London stocks slide as China growth dent global risk appetite

10 May, 2022

LONDON: UK shares ended lower on Monday, as tightening lockdowns in China added to investors’ concerns about a recession amid the Bank of England’s dour economic outlook last week.

The commodity-heavy FTSE 100 index fell 2.3% to record its lowest closing since March 16, with miners and oil majors Shell, BP leading losses as commodity prices retreated on demand concerns.

Industrial metal miners including Rio Tinto, Glencore and Anglo American fell about 4% each.

“The biggest concern that markets have at the moment about UK is that we’re likely to see fewer rate hikes over the course of the next 12-18 months and much slower growth, but I don’t think we’re going to be unique in that,” said Michael Hewson, chief market analyst at CMC Markets, UK.

Investors were already rattled after the British central bank sent a stark warning on Thursday that Britain risks a double-whammy of a recession and inflation above 10%.

Meanwhile, Bank of England policymaker Michael Saunders, who last week backed a bigger interest rate rise than most of his colleagues, said he was worried that inflation risked exceeding the BoE’s forecasts which see it topping 10% later this year.

The FTSE 100 index has outperformed its European peers so far this year but a weakness in mining stocks in the last few weeks is starting to weigh on the commodity-heavy index. The pound declined 0.3%, limiting some losses on the export-heavy FTSE 100, compared to the domestically focussed mid-cap index down 2.6%, posting its worst session in over two months.

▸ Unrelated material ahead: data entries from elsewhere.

(* ===== verification/Provider.v ===== *)
(** The two cryptographic interfaces the library is built on.

    [CryptoProvider]: the callbacks of [signal_crypto_provider] that the
    application installs with [signal_context_set_crypto_provider]; they are
    not part of the sources.  [Curve25519]: the entry points of the
    src/curve25519 tree that curve.c calls.  The law classes state the
    documented behaviour that individual theorems rely on. *)

From S2P Require Import Prelude.

Class CryptoProvider (U : Type) : Type := {
  hmac_ctx : Type;
  hmac_sha256_init_func : bytes → res hmac_ctx;
  hmac_sha256_update_func : hmac_ctx → bytes → res hmac_ctx;
  hmac_sha256_final_func : hmac_ctx → res bytes;
  random_func : nat → U → res bytes * U;
  (** cipher, key, iv, text *)
  encrypt_func : Z → bytes → bytes → bytes → res bytes;
  decrypt_func : Z → bytes → bytes → bytes → res bytes
}.

Class Curve25519 : Type := {
  (** secret, point: the returned [int] and the 32 output bytes *)
  curve25519_donna : bytes → bytes → Z * bytes;
  (** private key, message, random: the returned [int] and the signature *)
  curve25519_sign : bytes → bytes → bytes → Z * bytes;
  (** signature, public key, message; 0 on success *)
  curve25519_verify : bytes → bytes → bytes → Z
}.

Definition SG_CIPHER_AES_CTR_NOPADDING : Z := 1.
Definition SG_CIPHER_AES_CBC_PKCS5 : Z := 2.

(** ** The wrappers of signal_protocol.c *)

Section Wrappers.
Context {U : Type} {CP : CryptoProvider U}.

Definition signal_crypto_random (len : nat) : M (world U) bytes :=
  callback (random_func len).
Definition signal_hmac_sha256_init (key : bytes) : M (world U) hmac_ctx :=
  of_res (hmac_sha256_init_func key).
Definition signal_hmac_sha256_update (c : hmac_ctx) (data : bytes) : M (world U) hmac_ctx :=
  of_res (hmac_sha256_update_func c data).
Definition signal_hmac_sha256_final (c : hmac_ctx) : M (world U) bytes :=
  of_res (hmac_sha256_final_func c).
Definition signal_encrypt (cipher : Z) (key iv plaintext : bytes) : M (world U) bytes :=
  of_res (encrypt_func cipher key iv plaintext).
Definition signal_decrypt (cipher : Z) (key iv ciphertext : bytes) : M (world U) bytes :=
  of_res (decrypt_func cipher key iv ciphertext).
End Wrappers.

(** ** Laws *)

(** The callbacks compute a keyed function of the concatenated input and its
    output is 32 bytes: the definition of HMAC-SHA256 as a stream interface. *)
Class HmacLaws {U} (CP : CryptoProvider U) : Type := {
  hmac : bytes → bytes → bytes;
  hmac_abs : hmac_ctx → bytes → bytes → Prop;
  hmac_init_ok k : ∃ c, hmac_sha256_init_func k = Ok c ∧ hmac_abs c k [];
  hmac_update_ok c k d x : hmac_abs c k d →
    ∃ c', hmac_sha256_update_func c x = Ok c' ∧ hmac_abs c' k (d ++ x);
  hmac_final_ok c k d : hmac_abs c k d → hmac_sha256_final_func c = Ok (hmac k d);
  hmac_length k d : length (hmac k d) = 32%nat
}.

(** The inputs the library gives the cipher callbacks: one of the two AES
    modes, a 32-byte key and a 16-byte iv. *)
Definition cipher_input (c : Z) (k iv : bytes) : Prop :=
  (c = SG_CIPHER_AES_CTR_NOPADDING ∨ c = SG_CIPHER_AES_CBC_PKCS5) ∧
  length k = 32%nat ∧ length iv = 16%nat.

(** On such inputs [encrypt] succeeds and [decrypt] undoes it. *)
Class CipherLaws {U} (CP : CryptoProvider U) : Type := {
  cipher_enc : Z → bytes → bytes → bytes → bytes;
  encrypt_ok c k iv p : cipher_input c k iv → encrypt_func c k iv p = Ok (cipher_enc c k iv p);
  decrypt_encrypt c k iv p : cipher_input c k iv →
    decrypt_func c k iv (cipher_enc c k iv p) = Ok p
}.

(** The random source fills the buffer it is given. *)
Class RandomLaws {U} (CP : CryptoProvider U) : Type := {
  random_ok n u : ∃ bs u', random_func n u = (Ok bs, u') ∧ length bs = n;
  random_wf n u bs u' : random_func n u = (Ok bs, u') → wf_bytes bs
}.

(** The encoding of the base point. *)
Definition basepoint : bytes := 9 :: replicate 31 0.

(** Diffie-Hellman: [donna] never fails, yields 32 bytes, and the shared secret
    does not depend on who computes it. *)
Class DhLaws (C : Curve25519) : Type := {
  dh : bytes → bytes → bytes;
  donna_ok s p : curve25519_donna s p = (0, dh s p);
  dh_length s p : length (dh s p) = 32%nat;
  dh_comm a b : dh a (dh b basepoint) = dh b (dh a basepoint)
}.

(** The form of a Curve25519 private key: 32 bytes, the low three bits of the first
    byte clear and the top two bits of the last byte 01. *)
Definition clamped (sk : bytes) : Prop :=
  length sk = 32%nat ∧ wf_bytes sk ∧ ∃ b0 b31, sk !! 0%nat = Some b0 ∧ sk !! 31%nat = Some b31 ∧
    Z.land b0 7 = 0 ∧ Z.testbit b31 6 = true ∧ Z.testbit b31 7 = false.

(** Signatures made with such a private key verify under its public key. *)
Class SignLaws (C : Curve25519) (D : DhLaws C) : Type := {
  sign_ok sk msg rnd : clamped sk →
    ∃ sig, curve25519_sign sk msg rnd = (0, sig) ∧ length sig = 64%nat;
  sign_verify sk msg rnd sig : clamped sk → curve25519_sign sk msg rnd = (0, sig) →
    curve25519_verify sig (dh sk basepoint) msg = 0
}.

Lemma keeps_of_res_user {U A} (r : res A) : keeps (@same_user U) (of_res r).
Proof. apply keeps_of_res, _. Qed.

Section Keeps.
Context {U : Type} {CP : CryptoProvider U}.
Lemma keeps_hmac_init k : keeps (@same_user U) (signal_hmac_sha256_init k).
Proof. apply keeps_of_res, _. Qed.
Lemma keeps_hmac_update c d : keeps (@same_user U) (signal_hmac_sha256_update c d).
Proof. apply keeps_of_res, _. Qed.
Lemma keeps_hmac_final c : keeps (@same_user U) (signal_hmac_sha256_final c).
Proof. apply keeps_of_res, _. Qed.
Lemma keeps_signal_encrypt c k i p : keeps (@same_user U) (signal_encrypt c k i p).
Proof. apply keeps_of_res, _. Qed.
Lemma keeps_signal_decrypt c k i p : keeps (@same_user U) (signal_decrypt c k i p).
Proof. apply keeps_of_res, _. Qed.
End Keeps.
#[export] Hint Resolve keeps_hmac_init keeps_hmac_update keeps_hmac_final
  keeps_signal_encrypt keeps_signal_decrypt : keeps.

(** One-chunk HMAC, the shape of most calls. *)
Lemma hmac_once {U} {CP : CryptoProvider U} {HL : HmacLaws CP} (w : world U) k d :
  (let* c := signal_hmac_sha256_init k in
   let* c := signal_hmac_sha256_update c d in
   signal_hmac_sha256_final c) w = (Ok (hmac k d), w).
Proof.
  destruct (hmac_init_ok k) as (c & Hi & Ha).
  destruct (hmac_update_ok c k [] d Ha) as (c' & Hu & Ha').
  unfold bind, signal_hmac_sha256_init, signal_hmac_sha256_update,
    signal_hmac_sha256_final, of_res.
  by rewrite Hi, Hu, (hmac_final_ok _ _ _ Ha').
Qed.

(** ** A concrete provider

    Not cryptography: a small computable instance of the interfaces, which
    shows that the laws can hold and lets examples run. *)
Module Toy.
Definition mix (acc b : Z) : Z := (acc * 31 + b + 7) `mod` 65536.
Definition digest (k d : bytes) : Z := foldl mix 1 (k ++ [zlen k `mod` 256] ++ d).
Definition expand (seed : Z) (n : nat) : bytes :=
  (λ i, (seed / 256 + seed * Z.of_nat i + Z.of_nat i) `mod` 256) <$> seq 0 n.
Definition hmac_fun (k d : bytes) : bytes := expand (digest k d) 32.
Definition stream (c : Z) (k iv : bytes) (n : nat) : bytes :=
  expand (digest (c :: k) iv) n.
Definition crypt (c : Z) (k iv p : bytes) : bytes :=
  zip_with Z.lxor p (stream c k iv (length p)).

(** The user data is the seed of the random source. *)
#[export] Instance provider : CryptoProvider Z := {|
  hmac_ctx := bytes * bytes;
  hmac_sha256_init_func k := Ok (k, []);
  hmac_sha256_update_func c x := Ok (c.1, c.2 ++ x);
  hmac_sha256_final_func c := Ok (hmac_fun c.1 c.2);
  random_func n u := (Ok (expand (u + 1) n), u + 1);
  encrypt_func c k iv p := Ok (crypt c k iv p);
  decrypt_func c k iv p := Ok (crypt c k iv p)
|}.

Lemma expand_length s n : length (expand s n) = n.
Proof. unfold expand. by rewrite length_fmap, length_seq. Qed.

Lemma wf_expand s n : wf_bytes (expand s n).
Proof.
  unfold expand. apply Forall_fmap, Forall_forall. intros i _. by apply Z.mod_pos_bound.
Qed.

Lemma crypt_length c k iv p : length (crypt c k iv p) = length p.
Proof.
  unfold crypt, stream. rewrite length_zip_with, expand_length. lia.
Qed.

Lemma lxor_zip_twice p q :
  length p = length q → zip_with Z.lxor (zip_with Z.lxor p q) q = p.
Proof.
  revert q. induction p as [|x p IH]; intros [|y q] H; simplify_eq/=; [done|].
  rewrite IH by done. f_equal.
  by rewrite Z.lxor_assoc, Z.lxor_nilpotent, Z.lxor_0_r.
Qed.

#[export] Instance hmac_laws : HmacLaws provider.
Proof.
  refine {| hmac := hmac_fun; hmac_abs c k d := c = (k, d);
            hmac_length k d := expand_length _ _ |}.
  - intros k. by exists (k, []).
  - intros c k d x ->. by exists (k, d ++ x).
  - by intros c k d ->.
Defined.

#[export] Instance cipher_laws : CipherLaws provider.
Proof.
  refine {| cipher_enc := crypt; encrypt_ok c k iv p _ := eq_refl |}.
  intros c k iv p _. simpl. f_equal. unfold crypt at 1.
  rewrite crypt_length. unfold crypt. apply lxor_zip_twice.
  unfold stream. by rewrite expand_length.
Defined.

#[export] Instance random_laws : RandomLaws provider.
Proof.
  constructor.
  - intros n u. simpl. eexists _, _. split; [done|]. apply expand_length.
  - intros n u bs u' [= <- _]. apply wf_expand.
Defined.

(** Scalar multiplication modulo a prime on one byte, padded to 32. *)
Definition scalar (s : bytes) : Z := foldr (λ b acc, (b + 7 * acc) `mod` 65536) 1 s.
Definition exp_byte (s p : bytes) : Z :=
  (scalar s * default 0 (head p)) `mod` 251.
Definition dh_fun (s p : bytes) : bytes := exp_byte s p :: replicate 31 0.

#[export] Instance curve : Curve25519 := {|
  curve25519_donna s p := (0, dh_fun s p);
  curve25519_sign sk msg rnd := (0, hmac_fun (dh_fun sk basepoint) msg ++ replicate 32 0);
  curve25519_verify sig pk msg :=
    if decide (take 32 sig = hmac_fun pk msg) then 0 else -1
|}.

#[export] Instance dh_laws : DhLaws curve.
Proof.
  refine {| dh := dh_fun; donna_ok s p := eq_refl; dh_length s p := eq_refl |}.
  intros a b. unfold dh_fun, exp_byte. simpl. f_equal.
  rewrite !Z.mul_mod_idemp_r by done. f_equal. lia.
Defined.

#[export] Instance sign_laws : SignLaws curve dh_laws.
Proof.
  constructor.
  - intros. eexists. split; [reflexivity|].
    unfold hmac_fun. by rewrite length_app, expand_length.
  - intros sk msg rnd sig _ H%(f_equal snd). change (hmac_fun (dh_fun sk basepoint) msg
      ++ replicate 32 0 = sig) in H. subst sig.
    unfold curve25519_verify, curve, dh, dh_laws.
    rewrite take_app_length' by (symmetry; apply expand_length).
    by rewrite decide_True.
Defined.
End Toy.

Capital & Counties Properties and Shaftesbury Plc slid 6.9% and 2.9%, respectively, after the real estate firms said they were in advanced talks on a merger that would bring such London tourist destinations as Covent Garden and Soho under one umbrella.

Ideagen Plc jumped 46.1% on agreeing to a takeover by private equity firm Hg Pooled Management in an all-cash deal valuing the British software firm at 1.09 billion pounds ($1.34 billion).

Rightmove Plc fell 3.4% after the British real estate website said Peter Brooks-Johnson, its chief executive officer of five years, would leave the company next year.